The Economic Survey underscores the need to maintain fiscal credibility

•The Economic Survey for 2017-18 paints the picture of an economy that gives reason for both optimism and caution. It projects that GDP growth could accelerate to 7-7.5% in 2018-19, from 6.75% in the current fiscal, reinstating India as the world’s fastest-growing major economy. According to Chief Economic Adviser Arvind Subramanian, the key factors contributing to the positive prognosis are the reform measures: the July 1 implementation of the Goods and Services Tax and the steps taken to address the twin balance sheet problem in the banking sector. The latter includes the push to use the Insolvency and Bankruptcy Code for debt resolution and the initiative to recapitalise public sector banks. Adding to these domestic enablers are the fair winds of a global recovery that have already lent a lift to overseas demand for India’s goods and services. But capitalising on these favourable factors while remaining vigilant to other macroeconomic threats, including a key risk in the form of persistently high oil prices, would require exemplary economic stewardship. Among the concerns the CEA has flagged is one relating to what the Survey calls “a classic emerging market ‘sudden stall’ induced by sharp corrections to elevated stock prices.” With Indian stock indices continuing to soar to new highs on an almost daily basis, the Survey warns against “sanguineness about its sustainability”. A correction in the stock market, besides triggering capital outflows, could force policymakers to raise interest rates, choking off the nascent recovery.

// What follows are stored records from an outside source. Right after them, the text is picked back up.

(* ===== verification/System.v ===== *)
(** * The whole server

    The event loop with the server as its client, its worker threads and its
    redis client.  What the server posts goes straight into the queue of the loop,
    as [_sendCmd] and [redis_cb] do it with [data_send]; the flag that wakes the
    loop up follows later, when other threads may have come between.  Every state
    of the whole is a state the server can reach together with a run of the
    loop's network. *)

From S2P Require Import Prelude Redis Json Ssl SslSpec FastBuffer Queues Messages Protocol ProtocolSpec.
From S2P Require Import Digits Sds Reply EventLoop EventLoopSpec Server ServerSpec ServerSession ServerLoop.
From S2P Require Import ServerReach ServerThreads.

Section system.
  Context `{JsonSize} `{OpenSSLLaws} (hst : host).
  Hypothesis stack_size : zlen (stack_array hst) = AES_BLOCK_SIZE.

#[local] Instance loop_server : ILibEvent MmsServer := server_event hst.
#[local] Instance queue_server : ILibQueueEvent MmsServer := server_queue_event hst.

(** ** What the steps of the server do to its posts *)

Lemma redis_cb_posts sv h reply fd sv' : redis_cb sv h reply fd = Ok sv' -> sv_posts sv `prefix_of` sv_posts sv'.
Proof.
  unfold redis_cb. destruct reply as [l|]; [|by intros [= <-]].
  destruct (of_option _ _) as [r|]; cbn [mbind result_bind]; [|done].
  destruct (negb _); [by intros [= <-]|]. destruct (put _ _) as [fb|]; cbn [mbind result_bind]; [|done].
  destruct (of_option _ (rp_element r)); cbn [mbind result_bind]; [|done].
  destruct (of_option _ (rp_elements r)); cbn [mbind result_bind]; [|done].
  destruct (echo_elements _ _ _) as [fb'|]; cbn [mbind result_bind]; [|done].
  destruct (0 <? _); [|by intros [= <-]]. destruct (contents fb'); cbn [mbind result_bind]; [|done].
  intros [= <-]. by eexists.
Qed.

Lemma redis_posts ev sv sv' : handle_redis hst ev sv = Ok sv' -> sv_posts sv `prefix_of` sv_posts sv'.
Proof.
  unfold handle_redis. destruct (redis_handler hst ev (sv_redis sv)) as [st|]; cbn [mbind result_bind]; [|done].
  change (sv_posts sv) with (sv_posts (set_redis sv st)). generalize (set_redis sv st) as sv1.
  generalize (drop (length (yr_calls (sv_redis sv))) (yr_calls st)) as calls.
  induction calls as [|[[h reply] privdata] calls IH]; intros sv1; cbn [redis_replies]; [by intros [= <-]|].
  destruct reply as [|l|]; [done| |done]. destruct privdata as [| |fd]; [|done|].
  all: destruct (redis_cb sv1 h (Some l) _) as [sv2|] eqn:E; cbn [mbind result_bind]; [|done].
  all: intros E2%IH; etrans; [by eapply redis_cb_posts|done].
Qed.

Lemma receive_posts sv fd fb port keep sv' :
  mms_data_receive sv fd (Some fb) port = Ok (keep, sv') -> sv_posts sv' = sv_posts sv.
Proof.
  unfold mms_data_receive. destruct (_ =? 0); [done|]. cbv zeta.
  destruct (c_assert _); cbn [mbind result_bind]; [|done].
  destruct (PushJob _ _ _) as [[? boss]|]; cbn [mbind result_bind]; [|done].
  destruct (GetWorkerTouch _ _) as [o|]; cbn [mbind result_bind]; [|done].
  intros [= _ <-]. by destruct o.
Qed.

Lemma close_posts sv fd sv' : mms_fd_close hst sv fd = Ok sv' -> sv_posts sv' = sv_posts sv.
Proof.
  unfold mms_fd_close. destruct (get_state _ _) as [l|]; [|by intros [= <-]].
  destruct (item sv l) as [i|]; cbn [mbind result_bind]; [|done].
  destruct (FormatCmd _ _) as [[ok str]|]; cbn [mbind result_bind]; [|done].
  destruct ok; cbn [negb]; [|by intros [= <-]].
  destruct (put _ _) as [fb|]; cbn [mbind result_bind]; [|done].
  destruct (mms_data_receive _ _ _ _) as [[keep sv1]|] eqn:E; cbn [mbind result_bind]; [|done].
  intros [= <-]. by eapply receive_posts.
Qed.

Lemma work_posts fuel sv t mysql go sv' :
  running sv -> worker sv t ->
  (forall info b, PopJob (sv_boss sv) (Z.of_nat t) = Ok (info, b) ->
     job_size info < Z.min (2 ^ 30) (Z.of_nat fuel)) ->
  work_turn hst fuel sv t mysql = Ok (go, sv') -> sv_posts sv `prefix_of` sv_posts sv'.
Proof.
  intros [Hok Ht] Hw Hsz. destruct (Ht t Hw) as (_ & d & Ed & _).
  rewrite (work_turn_spec hst fuel sv t mysql d) by done. destruct (td_exitflag d).
  - destruct (_ <=? 0); [done|]. by intros [= _ <-].
  - destruct (jobs_of sv t) as [|info rest] eqn:Ej; [done|].
    destruct (handle_job _ _ _ _ _) as [sv1|] eqn:E; cbn [mbind result_bind]; [|done]. intros [= _ <-].
    destruct (job_taken_ok hst sv t d info rest Hok Hw Ej) as [Hj Hok1].
    assert (Hi : job_size info < Z.min (2 ^ 30) (Z.of_nat fuel)).
    { destruct (s_boss _ Hok) as (B & _ & _). eapply Hsz. unfold jobs_of in Ej. by rewrite pop_job_spec, Ej. }
    by destruct (handle_job_ok hst stack_size fuel _ info mysql sv1 Hok1 Hj Hi E) as (_ & _ & ?).
Qed.

Lemma step_posts sv out sv' : running sv -> server_step hst sv out sv' -> sv_posts sv `prefix_of` sv_posts sv'.
Proof.
  intros Hr [fd fb bs port keep sv1 _ _ E|fd sv1 _ E|t fuel mysql go sv1 Hw Hsz E|ev sv1 E|sv1 E].
  - by rewrite (receive_posts _ _ _ _ _ _ E).
  - by rewrite (close_posts _ _ _ E).
  - by eapply work_posts.
  - by eapply redis_posts.
  - destruct Hr as [Hok Ht]. destruct (s_boss _ Hok) as (B & W & P). unfold run_end in E.
    destruct (stop_threads_spec (Z.to_nat (sv_threadnum sv)) 0 sv B Ht) as (threads & E' & _); [lia|].
    rewrite E' in E. by injection E as <-.
Qed.

Lemma start_posts n : forall i sv sv', start_threads n i sv = Ok sv' -> sv_posts sv' = sv_posts sv.
Proof.
  induction n as [|n IH]; intros i sv sv'; cbn [start_threads]; [by intros [= <-]|].
  destruct (SetWorker _ _ _) as [b|]; cbn [mbind result_bind]; [|done]. by intros ->%IH.
Qed.

Lemma init_posts n sv : mms_init hst (new_MmsServer hst) n true true true = Ok (true, sv) -> sv_posts sv = [].
Proof.
  unfold mms_init. cbn [negb]. cbv zeta.
  destruct (redis_Connect _ _ _ _) as [[connected redis]|]; cbn [mbind result_bind]; [|done].
  destruct (bm_Init _ _) as [[ok b]|]; cbn [mbind result_bind]; [|done].
  destruct (start_threads _ _ _) as [sv'|] eqn:E; cbn [mbind result_bind]; [|done].
  intros [= <-]. by rewrite (start_posts _ _ _ _ E).
Qed.

(** ** The server as the client of the loop

    What the loop asks of the server posts nothing.  The server never sends a
    command to redis, so nobody wakes the loop up for it. *)

Definition serving (posted : list (Z * list byte)) (sv : MmsServer) : Prop :=
  reachable hst sv /\ sv_posts sv = posted.

Definition no_flags (_ : Z) : Prop := False.

#[export] Instance server_law posted :
  ILibEventLaw MmsServer (serving posted) no_flags.
Proof.
  split.
  - intros sv fd fb bs port [Hr Hp] Hfd Hb _.
    destruct (receive_runs hst sv fd fb bs port (reachable_ok hst stack_size sv Hr) Hfd Hb) as (sv' & E & _).
    exists false, sv'. split; [exact E|]. split.
    + eapply reach_step; [exact Hr|]. by eapply step_receive.
    + by rewrite (receive_posts _ _ _ _ _ _ E).
  - intros sv fd [Hr Hp] Hfd.
    destruct (close_runs hst sv fd (reachable_ok hst stack_size sv Hr) Hfd) as (sv' & E & _).
    exists sv'. split; [exact E|]. split.
    + eapply reach_step; [exact Hr|]. by eapply step_close.
    + by rewrite (close_posts _ _ _ E).
  - intros sv flag [].
Qed.

(** ** Runs of the whole *)

(** The loop, and the number of threads that have pushed a buffer and not sent
    the flag yet.  A run is followed until 2^30 bytes have been posted. *)
Record system := System {
  y_loop : YYLibEvent MmsServer;
  y_waking : nat;
}.

Definition of_server (ev : loop_event) : bool :=
  match ev with Post _ _ | WakeOther _ => true | _ => false end.

(** The buffers a step of the server has pushed, in their order. *)
Definition pushes (sv sv' : MmsServer) : list loop_event :=
  (fun p => Post (fst p) (snd p)) <$> drop (length (sv_posts sv)) (sv_posts sv').

(** The server has gone from one state to another. *)
Definition served_by (y : system) (sv sv' : MmsServer) : result system :=
  '(s, w) ← loop_run (pushes sv sv') (set_callback (y_loop y) (Some sv'), y_waking y);
  Ok (System s w).

Inductive system_step : system -> system -> Prop :=
| sys_loop ev s w s' w' :
    of_server ev = false -> event_ok no_flags ev ->
    loop_step ev (s, w) = Ok (s', w') ->
    system_step (System s w) (System s' w')
| sys_server y sv out sv' y' :
    lp_callback (y_loop y) = Some sv -> server_step hst sv out sv' -> amount (sv_posts sv') < 2 ^ 30 ->
    served_by y sv sv' = Ok y' ->
    system_step y y'.

(** Some of these steps as a program: events of the loop, and turns of a worker. *)
Inductive system_op := Net (ev : loop_event) | Work (fuel t : nat) (mysql : bool).

Definition system_do (op : system_op) (y : system) : result system :=
  match op with
  | Net ev => '(s, w) ← loop_step ev (y_loop y, y_waking y); Ok (System s w)
  | Work fuel t mysql =>
      sv ← of_option Undefined (lp_callback (y_loop y));
      '(_, sv') ← work_turn hst fuel sv t mysql;
      served_by y sv sv'
  end.

Fixpoint system_run (ops : list system_op) (y : system) : result system :=
  match ops with
  | [] => Ok y
  | op :: ops => y ← system_do op y; system_run ops y
  end.

(** [MmsServer::init], and what it sets up in the loop: the pair of sockets that
    wakes it, and the flag of redis. *)
Inductive system_reach : system -> Prop :=
| sys_init n sv sv0 :
    0 < n -> mms_init hst (new_MmsServer hst) n true true true = Ok (true, sv) ->
    system_reach (System (started sv sv0 REDIS_EVENT_FLAG) O)
| sys_next y y' : system_reach y -> system_step y y' -> system_reach y'.

(** ** The invariant *)

Record system_ok (y : system) (sv : MmsServer) (handled pending : list (Z * list byte)) (m : network) : Prop := {
  y_client : lp_callback (y_loop y) = Some sv;
  y_handled : handled ++ pending = sv_posts sv;
  y_amount : amount (sv_posts sv) < 2 ^ 30;
  y_inv : loop_inv (serving (sv_posts sv)) no_flags (y_loop y) (y_waking y) handled pending m;
}.

Lemma loop_inv_client (inv inv' : MmsServer -> Prop) s w handled pending m sv :
  inv' sv -> loop_inv inv no_flags s w handled pending m ->
  loop_inv inv' no_flags (set_callback s (Some sv)) w handled pending m.
Proof.
  intros Hi [(_ & Hrest) Hn Hq Hw Hd Ha Hf]. split; try done. split; [by exists sv|done].
Qed.

Lemma loop_client (inv : MmsServer -> Prop) s w handled pending m :
  loop_inv inv no_flags s w handled pending m -> exists sv, lp_callback s = Some sv /\ inv sv.
Proof. by intros [[Hc _] _ _ _ _ _ _]. Qed.

Lemma system_serving y sv handled pending m : system_ok y sv handled pending m -> reachable hst sv.
Proof.
  intros [Hc _ _ Hi]. destruct (loop_client _ _ _ _ _ _ Hi) as (sv' & Ec & [Hr _]).
  rewrite Hc in Ec. by injection Ec as <-.
Qed.

(** ** The steps keep it *)

Lemma loop_step_ok ev s w s' w' sv handled pending m :
  system_ok (System s w) sv handled pending m -> of_server ev = false -> event_ok no_flags ev ->
  loop_step ev (s, w) = Ok (s', w') ->
  exists sv' handled' pending' m', system_ok (System s' w') sv' handled' pending' m'.
Proof.
  intros [Hc Hh Hb Hi] Ho He E. cbn [y_loop y_waking] in *.
  assert (Hp : posts [ev] = []) by (by destruct ev).
  destruct (loop_step_spec (serving (sv_posts sv)) no_flags ev s w handled pending m Hi He)
    as (s1 & w1 & h1 & p1 & m1 & E1 & Hi1 & Eh).
  { rewrite Hp, app_nil_r, <- amount_app, Hh. exact Hb. }
  rewrite E in E1. injection E1 as <- <-. rewrite Hp, app_nil_r in Eh.
  destruct (loop_client _ _ _ _ _ _ Hi1) as (sv' & Ec & [Hr Hp']).
  exists sv', h1, p1, m1. split; cbn [y_loop y_waking]; rewrite ?Hp'; [done|by rewrite Eh, Hh|done|done].
Qed.

Lemma posts_pushed l : posts ((fun p : Z * list byte => Post (fst p) (snd p)) <$> l) = l.
Proof.
  induction l as [|[fd bs] l IH]; [done|]. rewrite fmap_cons, posts_cons, IH. done.
Qed.

Lemma pushed_keeps_client l : forall (s : YYLibEvent MmsServer) w s' w',
  loop_run ((fun p : Z * list byte => Post (fst p) (snd p)) <$> l) (s, w) = Ok (s', w') ->
  lp_callback s' = lp_callback s /\ lp_fds s' = lp_fds s /\ lp_effects s' = lp_effects s /\ lp_pipe s' = lp_pipe s.
Proof.
  induction l as [|[fd bs] l IH]; intros s w s' w'; cbn [fmap list_fmap loop_run fst snd loop_step].
  { by intros [= <- <-]. }
  destruct (put new_fastbuffer bs) as [fb|]; cbn [mbind result_bind]; [|done]. by intros E%IH.
Qed.

(** The posts of a step arrive at the end of the queue, and the step of the
    server always goes through as far as the loop is concerned. *)
Lemma served_ok_by y sv out sv' handled pending m :
  system_ok y sv handled pending m -> server_step hst sv out sv' -> amount (sv_posts sv') < 2 ^ 30 ->
  exists y' handled' pending' m', served_by y sv sv' = Ok y' /\ system_ok y' sv' handled' pending' m'.
Proof.
  intros Hok Hs Hb. pose proof (system_serving _ _ _ _ _ Hok) as Hr. destruct Hok as [Hc Hh _ Hi].
  destruct (step_posts sv out sv' (reachable_running hst stack_size sv Hr) Hs) as [new Enew].
  set (evs := pushes sv sv').
  assert (Ep : posts evs = new) by (unfold evs, pushes; rewrite Enew, drop_app_length; apply posts_pushed).
  assert (Hi' : loop_inv (serving (sv_posts sv')) no_flags (set_callback (y_loop y) (Some sv')) (y_waking y) handled pending m).
  { eapply loop_inv_client; [|exact Hi]. split; [by eapply reach_step|done]. }
  destruct (loop_run_spec _ no_flags evs _ _ handled pending m Hi') as (s & w & h & p & m' & E & Hi1 & Eh).
  { unfold evs, pushes. apply List.Forall_forall. intros ev Hin. apply in_map_iff in Hin as (q & <- & _). exact I. }
  { rewrite Ep, <- amount_app, app_assoc, Hh, <- Enew. exact Hb. }
  exists (System s w), h, p, m'. unfold served_by. fold evs. rewrite E. split; [done|].
  destruct (pushed_keeps_client _ _ _ _ _ E) as (Ec & _).
  split; cbn [y_loop y_waking]; [by rewrite Ec| |done|done].
  by rewrite Eh, Ep, app_assoc, Hh.
Qed.

Lemma system_step_ok y y' sv handled pending m :
  system_ok y sv handled pending m -> system_step y y' ->
  exists sv' handled' pending' m', system_ok y' sv' handled' pending' m'.
Proof.
  intros Hok Hs. destruct Hs as [ev s w s' w' Ho He E|y sv0 out sv' y' Hc0 Hs Hb E].
  - by eapply loop_step_ok.
  - rewrite (y_client _ _ _ _ _ Hok) in Hc0. injection Hc0 as <-.
    destruct (served_ok_by _ _ _ _ _ _ _ Hok Hs Hb) as (y1 & h & p & m' & E1 & Hok').
    rewrite E in E1. injection E1 as <-. by exists sv', h, p, m'.
Qed.

Lemma system_reach_ok y : system_reach y -> exists sv handled pending m, system_ok y sv handled pending m.
Proof.
  induction 1 as [n sv sock Hn E|y y' _ (sv & handled & pending & m & Hok) Hs]; [|by eapply system_step_ok].
  pose proof (init_posts n sv E) as Ep.
  exists sv, [], [], ∅. split; cbn [y_loop y_waking]; rewrite ?Ep; [done..|].
  apply started_inv. split; [by eapply reach_init|done].
Qed.

End system.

•On the fiscal front, the survey contends that the Centre needs to reappraise its priorities. The onus, it argues, has to be squarely placed on establishing and maintaining policy credibility. To this end, it argues against “setting overly ambitious targets for consolidation, especially in a pre-election year” that are based on optimistic and unrealistic assumptions. Instead, it recommends a “modest consolidation” that would signal a return to the path of calibrated deficit reductions. In doing so, it appears that the Survey is signalling that the government may have to retain the elbow room to stabilise the GST, complete the recapitalisation exercise and, most crucially, support agriculture. Devoting an entire chapter to ‘Climate, Climate Change and Agriculture’, the CEA and his team have stressed on the dangers climate change poses to the outlook for farm growth. With the potential to reduce annual agricultural incomes — by as much as 20-25% for unirrigated areas — the Survey calls for a range of mitigation measures including extensive provision of efficient irrigation technologies and a wholesale review of the cereal-centric approach to policy. Citing job creation and education as key priorities, the Survey sets out a plan for rapid economic expansion by recommending that policymakers keep their sights trained on strengthening “the only two truly sustainable engines — private investment and exports.”